La crisi abitativa rappresenta oggi una delle sfide sociali più urgenti in Europa. Secondo i dati discussi presso il Parlamento europeo, uno scenario di povertà abitativa colpisce milioni di cittadini: il 10% della popolazione continentale destina quasi metà del proprio stipendio al pagamento dell’alloggio, che sia in forma di affitto o di mutuo ipotecario.
Durante i lavori della conferenza di alto profilo, le istituzioni comunitarie hanno riconosciuto pubblicamente l’insostenibilità della situazione. La risposta proposta contempla l’adozione di una normativa europea dedicata all’edilizia residenziale a costo contenuto, con l’obiettivo di garantire che l’accesso all’abitazione non dipenda da fattori discriminanti quali la situazione economica, la localizzazione territoriale o l’età.

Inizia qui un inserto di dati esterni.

(** The [while] loop of [GetNextIssuer] over such cursors. The cursors and
    the index of the current one are held beside the iterator, whose own
    [pending_async_requests_] and [cur_async_request_] are not read. The
    loop has no bound of its own: [None] when it has not ended within
    [rounds] rounds. *)
Fixpoint drain_endless (rounds : nat) (trust_store : TrustStore)
    (it : CertIssuersIter.t) (cur_async_request : nat)
    (pending_async_requests : list (nat -> list ParsedCertificate))
  : option (CertIssuersIter.t * nat * list (nat -> list ParsedCertificate)) :=
  if negb (CertIssuersIter.HasCurrentIssuer it) &&
     bool_decide (cur_async_request < length pending_async_requests)%nat
  then
    match rounds with
    | O => None
    | S rounds' =>
        match pending_async_requests !! cur_async_request with
        | Some request =>
            let '(new_issuers, request') := GetNext_endless request in
            match new_issuers with
            | [] =>
                drain_endless rounds' trust_store it (S cur_async_request)
                  (<[cur_async_request := fun _ => []]> pending_async_requests)
            | _ :: _ =>
                drain_endless rounds' trust_store
                  (CertIssuersIter.AddIssuers trust_store it new_issuers)
                  cur_async_request
                  (<[cur_async_request := request']> pending_async_requests)
            end
        | None => Some (it, cur_async_request, pending_async_requests)
        end
    end
  else Some (it, cur_async_request, pending_async_requests).
(** A raw node with any of its expected fields missing: what is there has
    the shape the upstream gives it (the intermediate structures are
    mappings, a caption list has a first entry, the timestamp is a number
    of seconds that names a date), and anything may be absent. *)
Definition fields_missing_or_shaped (d : list (string * value)) : bool :=
  absent_or_dict (dict_lookup "owner" d)
  && timestamp_ok (dict_lookup "taken_at_timestamp" d)
  && absent_or_dict (dict_lookup "edge_media_to_comment" d)
  && absent_or_dict (dict_lookup "edge_liked_by" d)
  && caption_ok (dict_lookup "edge_media_to_caption" d).

(** *** Pages *)

(** The posts of a page, when the statements under [try] all succeed. *)
Definition page_result (r : response) : result (list post) :=
  snd (try_block r PNone).

Definition page_posts (r : response) : list post :=
  match page_result r with
  | Ok posts => posts
  | Raise _ => []
  end.

(** The posts of the first [n] pages, in page-arrival order. *)
Definition posts_of_pages (server : nat -> response) (n : nat) : list post :=
  flat_map (fun k => page_posts (server k)) (seq 0 n).



Definition created_time_empty (p : post) : bool :=
  match dict_lookup "created_time" p with
  | Some (PStr EmptyString) => true
  | _ => false
  end.

(** The page is empty, or holds only records whose [created_time] is the
    empty string. *)
Definition ends_data (r : response) : bool :=
  match page_result r with
  | Ok posts => forallb created_time_empty posts
  | Raise _ => false
  end.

Anche la realtà sammarinese non rimane immune da questo fenomeno. Il Titano registra una pressione immobiliare crescente con prezzi in costante aumento, particolarmente onerosa per le giovani generazioni. L’amministrazione ha introdotto interventi normativi volti a contenere i costi: programmi di mutui agevolati per la prima casa, incentivi alla ristrutturazione e introduzione di canoni concordati.
I risultati iniziali si rivelano positivi con un incremento del 25% nelle richieste di mutui per la prima abitazione. Tuttavia, il tema degli affitti rimane critico, con tariffe ancora elevate rispetto alle reali capacità economiche della popolazione. Le autorità competenti riconoscono la necessità di ulteriori misure strutturali: ampliamento dell’offerta abitativa, revisione dei criteri di determinazione dei canoni e normative che disciplinino meglio i rapporti tra proprietari e locatari.